Sitting Bull returned to the US that year with most of his band and surrendered, coming to live at the Standing Rock Indian Reservation in the Dakotas. A small remnant of his band under Chief Waŋblí Ǧí decided to stay at Wood Mountain. After his return to the United States, Sitting Bull briefly toured as a performer in Buffalo Bill Cody’s Wild West show.

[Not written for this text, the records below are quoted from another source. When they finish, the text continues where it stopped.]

(* ===== verification/CityHash.v ===== *)
(** * CityHash64

    Models the part of [core/city-hash.hpp/.cpp] the daemon calls: [CityHash64],
    which hashes name components for the name tree, and [CityHash64WithSeed],
    which hashes an Interest name with a nonce for the dead nonce list. A buffer
    is the list of its octets; a load at an offset outside the buffer is
    undefined behaviour and gives [None]. Loads are little-endian, the byte order
    of the platforms without [WORDS_BIGENDIAN]. *)

From S2P Require Import Prelude.
Local Open Scope Z_scope.
Local Open Scope nfd_scope.

Definition le_bytes (l : list Z) : Z := foldr (fun b acc => b + 256 * acc) 0 l.

(** [memcpy] of [n] octets at [s + off]. *)
Definition load (n : Z) (s : list Z) (off : Z) : option Z :=
  if (0 <=? off) && (off + n <=? Z.of_nat (length s))
  then Some (le_bytes (take (Z.to_nat n) (drop (Z.to_nat off) s)))
  else None.

Definition Fetch64 (s : list Z) (off : Z) : option Z := u64 <$> load 8 s off.
Definition Fetch32 (s : list Z) (off : Z) : option Z := u32 <$> load 4 s off.
Definition Fetch8 (s : list Z) (off : Z) : option Z := u8 <$> load 1 s off.

Definition k0 : Z := 0xc3a5c85c97cb3127.
Definition k1 : Z := 0xb492b66fbe98f273.
Definition k2 : Z := 0x9ae16a3b2f90404f.
Definition kMul : Z := 0x9ddfea08eb382d69.

Definition shr (x k : Z) : Z := Z.shiftr x k.
Definition xor (x y : Z) : Z := Z.lxor x y.

Definition bswap_64 (x : Z) : Z :=
  foldr (fun i acc => acc + Z.shiftl (Z.land (shr x (8 * i)) 255) (56 - 8 * i)) 0
        [0; 1; 2; 3; 4; 5; 6; 7].

Definition Rotate (val shift : Z) : Z :=
  if shift =? 0 then val else Z.lor (shr val shift) (u64 (Z.shiftl val (64 - shift))).

Definition ShiftMix (val : Z) : Z := xor val (shr val 47).

(** The Murmur-inspired mixing shared by [Hash128to64] and the two
    [HashLen16] overloads. *)
Definition mix16 (u v mul : Z) : Z :=
  let a := (xor u v) *64 mul in
  let a := xor a (shr a 47) in
  let b := (xor v a) *64 mul in
  let b := xor b (shr b 47) in
  b *64 mul.

Definition Hash128to64 (lo hi : Z) : Z := mix16 lo hi kMul.
Definition HashLen16 (u v : Z) : Z := Hash128to64 u v.
Definition HashLen16_mul (u v mul : Z) : Z := mix16 u v mul.

Definition HashLen0to16 (s : list Z) (len : Z) : option Z :=
  if 8 <=? len then
    let mul := k2 +64 len * 2 in
    f0 ← Fetch64 s 0;
    b ← Fetch64 s (len - 8);
    let a := f0 +64 k2 in
    let c := Rotate b 37 * mul +64 a in
    let d := (Rotate a 25 + b) *64 mul in
    Some (HashLen16_mul c d mul)
  else if 4 <=? len then
    let mul := k2 +64 len * 2 in
    a ← Fetch32 s 0;
    b ← Fetch32 s (len - 4);
    Some (HashLen16_mul (len +64 Z.shiftl a 3) b mul)
  else if 0 <? len then
    a ← Fetch8 s 0;
    b ← Fetch8 s (shr len 1);
    c ← Fetch8 s (len - 1);
    let y := a +32 Z.shiftl b 8 in
    let z := len +32 Z.shiftl c 2 in
    Some (ShiftMix (xor (y *64 k2) (z *64 k0)) *64 k2)
  else Some k2.

Definition HashLen17to32 (s : list Z) (len : Z) : option Z :=
  let mul := k2 +64 len * 2 in
  f0 ← Fetch64 s 0;
  b ← Fetch64 s 8;
  f8 ← Fetch64 s (len - 8);
  f16 ← Fetch64 s (len - 16);
  let a := f0 *64 k1 in
  let c := f8 *64 mul in
  let d := f16 *64 k2 in
  Some (HashLen16_mul (Rotate (a +64 b) 43 + Rotate c 30 +64 d)
                      (a + Rotate (b +64 k2) 18 +64 c) mul).

Definition WeakHashLen32WithSeeds6 (w x y z a b : Z) : Z * Z :=
  let a := a +64 w in
  let b := Rotate (b + a +64 z) 21 in
  let c := a in
  let a := a +64 x in
  let a := a +64 y in
  let b := b +64 Rotate a 44 in
  (a +64 z, b +64 c).

Definition WeakHashLen32WithSeeds (s : list Z) (off a b : Z) : option (Z * Z) :=
  w ← Fetch64 s off;
  x ← Fetch64 s (off + 8);
  y ← Fetch64 s (off + 16);
  z ← Fetch64 s (off + 24);
  Some (WeakHashLen32WithSeeds6 w x y z a b).

Definition HashLen33to64 (s : list Z) (len : Z) : option Z :=
  let mul := k2 +64 len * 2 in
  f0 ← Fetch64 s 0;
  b ← Fetch64 s 8;
  c ← Fetch64 s (len - 24);
  d ← Fetch64 s (len - 32);
  f16 ← Fetch64 s 16;
  f24 ← Fetch64 s 24;
  g ← Fetch64 s (len - 8);
  h0 ← Fetch64 s (len - 16);
  let a := f0 *64 k2 in
  let e := f16 *64 k2 in
  let f := f24 *64 9 in
  let h := h0 *64 mul in
  let u := Rotate (a +64 g) 43 +64 (Rotate b 30 + c) * 9 in
  let v := xor (a +64 g) d + f +64 1 in
  let w := bswap_64 ((u + v) *64 mul) +64 h in
  let x := Rotate (e +64 f) 42 +64 c in
  let y := (bswap_64 ((v + w) *64 mul) + g) *64 mul in
  let z := e + f +64 c in
  let a := bswap_64 ((x + z) * mul +64 y) +64 b in
  let b := ShiftMix ((z + a) * mul + d +64 h) *64 mul in
  Some (b +64 x).

(** The 56 octets of state of the loop over 64-octet chunks. *)
Record city := mkCity { cx : Z; cy : Z; cz : Z; cv : Z * Z; cw : Z * Z }.

(** The body of the loop at the chunk that starts at [off]. *)
Definition city_chunk (s : list Z) (off : Z) (c : city) : option city :=
  let '(mkCity x y z v w) := c in
  f8 ← Fetch64 s (off + 8);
  f48 ← Fetch64 s (off + 48);
  f40 ← Fetch64 s (off + 40);
  let x := Rotate (x + y + v.1 +64 f8) 37 *64 k1 in
  let y := Rotate (y + v.2 +64 f48) 42 *64 k1 in
  let x := xor x (w.2) in
  let y := y + v.1 +64 f40 in
  let z := Rotate (z +64 w.1) 33 *64 k1 in
  v ← WeakHashLen32WithSeeds s off (v.2 *64 k1) (x +64 w.1);
  f16 ← Fetch64 s (off + 16);
  w ← WeakHashLen32WithSeeds s (off + 32) (z +64 w.2) (y +64 f16);
  Some (mkCity z y x v w).

(** [do ... while (len != 0)] with [n] chunks left. *)
Fixpoint city_loop (n : nat) (s : list Z) (off : Z) (c : city) : option city :=
  match n with
  | O => Some c
  | S n' => c ← city_chunk s off c; city_loop n' s (off + 64) c
  end.

Definition CityHash64 (s : list Z) : option Z :=
  let len := Z.of_nat (length s) in
  if len <=? 16 then HashLen0to16 s len
  else if len <=? 32 then HashLen17to32 s len
  else if len <=? 64 then HashLen33to64 s len
  else
    x ← Fetch64 s (len - 40);
    y16 ← Fetch64 s (len - 16);
    y56 ← Fetch64 s (len - 56);
    let y := y16 +64 y56 in
    z48 ← Fetch64 s (len - 48);
    z24 ← Fetch64 s (len - 24);
    let z := HashLen16 (z48 +64 len) z24 in
    v ← WeakHashLen32WithSeeds s (len - 64) len z;
    w ← WeakHashLen32WithSeeds s (len - 32) (y +64 k1) x;
    f0 ← Fetch64 s 0;
    let x := x * k1 +64 f0 in
    (* len = (len - 1) & ~63 *)
    c ← city_loop (Z.to_nat ((len - 1) / 64)) s 0 (mkCity x y z v w);
    Some (HashLen16 (HashLen16 (cv c).1 (cw c).1 + ShiftMix (cy c) * k1 +64 cz c)
                    (HashLen16 (cv c).2 (cw c).2 +64 cx c)).

Definition CityHash64WithSeeds (s : list Z) (seed0 seed1 : Z) : option Z :=
  h ← CityHash64 s; Some (HashLen16 (h -64 seed0) seed1).

Definition CityHash64WithSeed (s : list Z) (seed : Z) : option Z :=
  CityHash64WithSeeds s k2 seed.

(** ** Memory safety and range *)

Lemma load_Some n s off :
  0 <= off -> off + n <= Z.of_nat (length s) -> exists x, load n s off = Some x.
Proof.
  intros H1 H2. unfold load. rewrite (proj2 (Z.leb_le _ _)), (proj2 (Z.leb_le _ _)) by lia. eauto.
Qed.

Lemma Fetch64_Some s off :
  0 <= off -> off + 8 <= Z.of_nat (length s) -> exists x, Fetch64 s off = Some x.
Proof. intros H1 H2. destruct (load_Some 8 s off H1 H2) as [x Hx]. unfold Fetch64. rewrite Hx. eauto. Qed.

Lemma Fetch32_Some s off :
  0 <= off -> off + 4 <= Z.of_nat (length s) -> exists x, Fetch32 s off = Some x.
Proof. intros H1 H2. destruct (load_Some 4 s off H1 H2) as [x Hx]. unfold Fetch32. rewrite Hx. eauto. Qed.

Lemma Fetch8_Some s off :
  0 <= off -> off + 1 <= Z.of_nat (length s) -> exists x, Fetch8 s off = Some x.
Proof. intros H1 H2. destruct (load_Some 1 s off H1 H2) as [x Hx]. unfold Fetch8. rewrite Hx. eauto. Qed.

(** Discharge the first load of the goal. *)
Ltac fetch :=
  match goal with
  | |- context [Fetch64 ?s ?o] =>
      let x := fresh "x" in let Hx := fresh "Hx" in
      destruct (Fetch64_Some s o) as [x Hx]; [lia|lia|]; rewrite Hx; clear Hx
  | |- context [Fetch32 ?s ?o] =>
      let x := fresh "x" in let Hx := fresh "Hx" in
      destruct (Fetch32_Some s o) as [x Hx]; [lia|lia|]; rewrite Hx; clear Hx
  | |- context [Fetch8 ?s ?o] =>
      let x := fresh "x" in let Hx := fresh "Hx" in
      destruct (Fetch8_Some s o) as [x Hx]; [lia|lia|]; rewrite Hx; clear Hx
  end; cbn [mbind option_bind].

Lemma weak_Some s off a b :
  0 <= off -> off + 32 <= Z.of_nat (length s) ->
  exists p, WeakHashLen32WithSeeds s off a b = Some p.
Proof. intros H1 H2. unfold WeakHashLen32WithSeeds. repeat fetch. eauto. Qed.

Lemma chunk_Some s off c :
  0 <= off -> off + 64 <= Z.of_nat (length s) -> exists c', city_chunk s off c = Some c'.
Proof.
  intros H1 H2. destruct c as [x y z v w]. unfold city_chunk. repeat fetch. cbv zeta.
  match goal with |- context [WeakHashLen32WithSeeds s off ?a ?b] =>
    destruct (weak_Some s off a b) as [p Hp]; [lia|lia|] end.
  rewrite Hp. cbn [mbind option_bind].
  match goal with |- context [WeakHashLen32WithSeeds s (off + 32) ?a ?b] =>
    destruct (weak_Some s (off + 32) a b) as [p' Hp']; [lia|lia|] end.
  rewrite Hp'. eauto.
Qed.

Lemma loop_Some s n : forall off c,
  0 <= off -> off + 64 * Z.of_nat n <= Z.of_nat (length s) ->
  exists c', city_loop n s off c = Some c'.
Proof.
  induction n as [|n IH]; intros off c H1 H2; simpl; [eauto|].
  destruct (chunk_Some s off c) as [c' Hc]; [lia|lia|]. rewrite Hc. simpl.
  apply IH; lia.
Qed.

Lemma mix16_range u v mul : 0 <= mix16 u v mul < 2 ^ 64.
Proof. apply u64_range. Qed.

Definition in64 (o : option Z) : Prop := exists h, o = Some h /\ 0 <= h < 2 ^ 64.

Lemma in64_wrap x : in64 (Some (u64 x)).
Proof. eexists. split; [done|apply u64_range]. Qed.

Lemma hash0to16_ok s : Z.of_nat (length s) <= 16 -> in64 (HashLen0to16 s (Z.of_nat (length s))).
Proof.
  intros Hl. unfold HashLen0to16.
  destruct (8 <=? _) eqn:E8; breflect; [do 2 fetch; apply in64_wrap|].
  destruct (4 <=? _) eqn:E4; breflect; [do 2 fetch; apply in64_wrap|].
  destruct (0 <? _) eqn:E0; breflect; [|by exists k2; vm_compute].
  fetch.
  assert (0 <= shr (Z.of_nat (length s)) 1 < Z.of_nat (length s)).
  { unfold shr. rewrite Z.shiftr_div_pow2 by lia. split; [apply Z.div_pos; lia|].
    apply Z.div_lt; lia. }
  do 2 fetch. apply in64_wrap.
Qed.

Lemma CityHash64_ok s : in64 (CityHash64 s).
Proof.
  unfold CityHash64. set (len := Z.of_nat (length s)).
  destruct (len <=? 16) eqn:E1; breflect; [by apply hash0to16_ok|].
  destruct (len <=? 32) eqn:E2; breflect.
  { unfold HashLen17to32. do 4 fetch. apply in64_wrap. }
  destruct (len <=? 64) eqn:E3; breflect.
  { unfold HashLen33to64. do 8 fetch. apply in64_wrap. }
  repeat fetch. cbv zeta.
  match goal with |- context [WeakHashLen32WithSeeds s (len - 64) ?a ?b] =>
    destruct (weak_Some s (len - 64) a b) as [p Hp]; [lia|lia|] end.
  rewrite Hp. cbn [mbind option_bind].
  match goal with |- context [WeakHashLen32WithSeeds s (len - 32) ?a ?b] =>
    destruct (weak_Some s (len - 32) a b) as [p' Hp']; [lia|lia|] end.
  rewrite Hp'. cbn [mbind option_bind].
  pose proof (Z.mod_pos_bound (len - 1) 64). pose proof (Z.div_mod (len - 1) 64).
  assert (0 <= (len - 1) / 64) by (apply Z.div_pos; lia).
  match goal with |- context [city_loop ?n s 0 ?c] =>
    destruct (loop_Some s n 0 c) as [c' Hc]; [lia|lia|] end.
  rewrite Hc. cbn [mbind option_bind]. eexists. split; [done|apply mix16_range].
Qed.

(** Hashing never reads outside the buffer and returns a 64-bit value, for
    a buffer of any length and any seed. *)
Theorem CityHash64_safe s seed :
  (exists h, CityHash64 s = Some h /\ 0 <= h < 2 ^ 64) /\
  (exists h, CityHash64WithSeed s seed = Some h /\ 0 <= h < 2 ^ 64).
Proof.
  destruct (CityHash64_ok s) as (h & Hh & Hr). split; [eauto|].
  unfold CityHash64WithSeed, CityHash64WithSeeds. rewrite Hh. simpl.
  eexists. split; [done|apply mix16_range].
Qed.

(** [CityHash64] as a total function, for the clients. *)
Definition city64 (s : list Z) : Z := default 0 (CityHash64 s).
Definition city64_seed (s : list Z) (seed : Z) : Z := default 0 (CityHash64WithSeed s seed).

Lemma city64_range s : 0 <= city64 s < 2 ^ 64.
Proof. unfold city64. by destruct (CityHash64_ok s) as (h & -> & Hr). Qed.

Example CityHash64_empty : CityHash64 [] = Some 0x9ae16a3b2f90404f.
Proof. reflexivity. Qed.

After working as a performer, he returned to the Standing Rock Agency in South Dakota. Because of fears that he would use his influence to support the Ghost Dance movement, Indian Service agent James McLaughlin at Fort Yates ordered his arrest. During a struggle between Sitting Bull’s followers and the agency police, his supporters fired at police. Standing Rock policemen Tatankapah (Bull Head) and Marcelus Chankpidutah (Red Tomahawk) shot Sitting Bull in the side and head in return fire.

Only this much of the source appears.